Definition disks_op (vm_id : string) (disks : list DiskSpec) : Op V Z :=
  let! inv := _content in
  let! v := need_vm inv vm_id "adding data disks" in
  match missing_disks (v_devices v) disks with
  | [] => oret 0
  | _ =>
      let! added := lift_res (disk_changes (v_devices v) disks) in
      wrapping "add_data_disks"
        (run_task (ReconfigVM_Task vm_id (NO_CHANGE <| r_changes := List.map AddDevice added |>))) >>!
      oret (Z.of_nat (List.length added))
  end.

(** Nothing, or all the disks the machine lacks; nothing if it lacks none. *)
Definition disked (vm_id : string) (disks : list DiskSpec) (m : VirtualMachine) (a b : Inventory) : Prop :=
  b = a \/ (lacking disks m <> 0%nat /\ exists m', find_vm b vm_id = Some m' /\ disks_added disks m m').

···

Work required » Search the entries for the word "DiskSpec" and show every line that has it.

Final answer »
Definition disks_op (vm_id : string) (disks : list DiskSpec) : Op V Z :=
Definition disked (vm_id : string) (disks : list DiskSpec) (m : VirtualMachine) (a b : Inventory) : Prop :=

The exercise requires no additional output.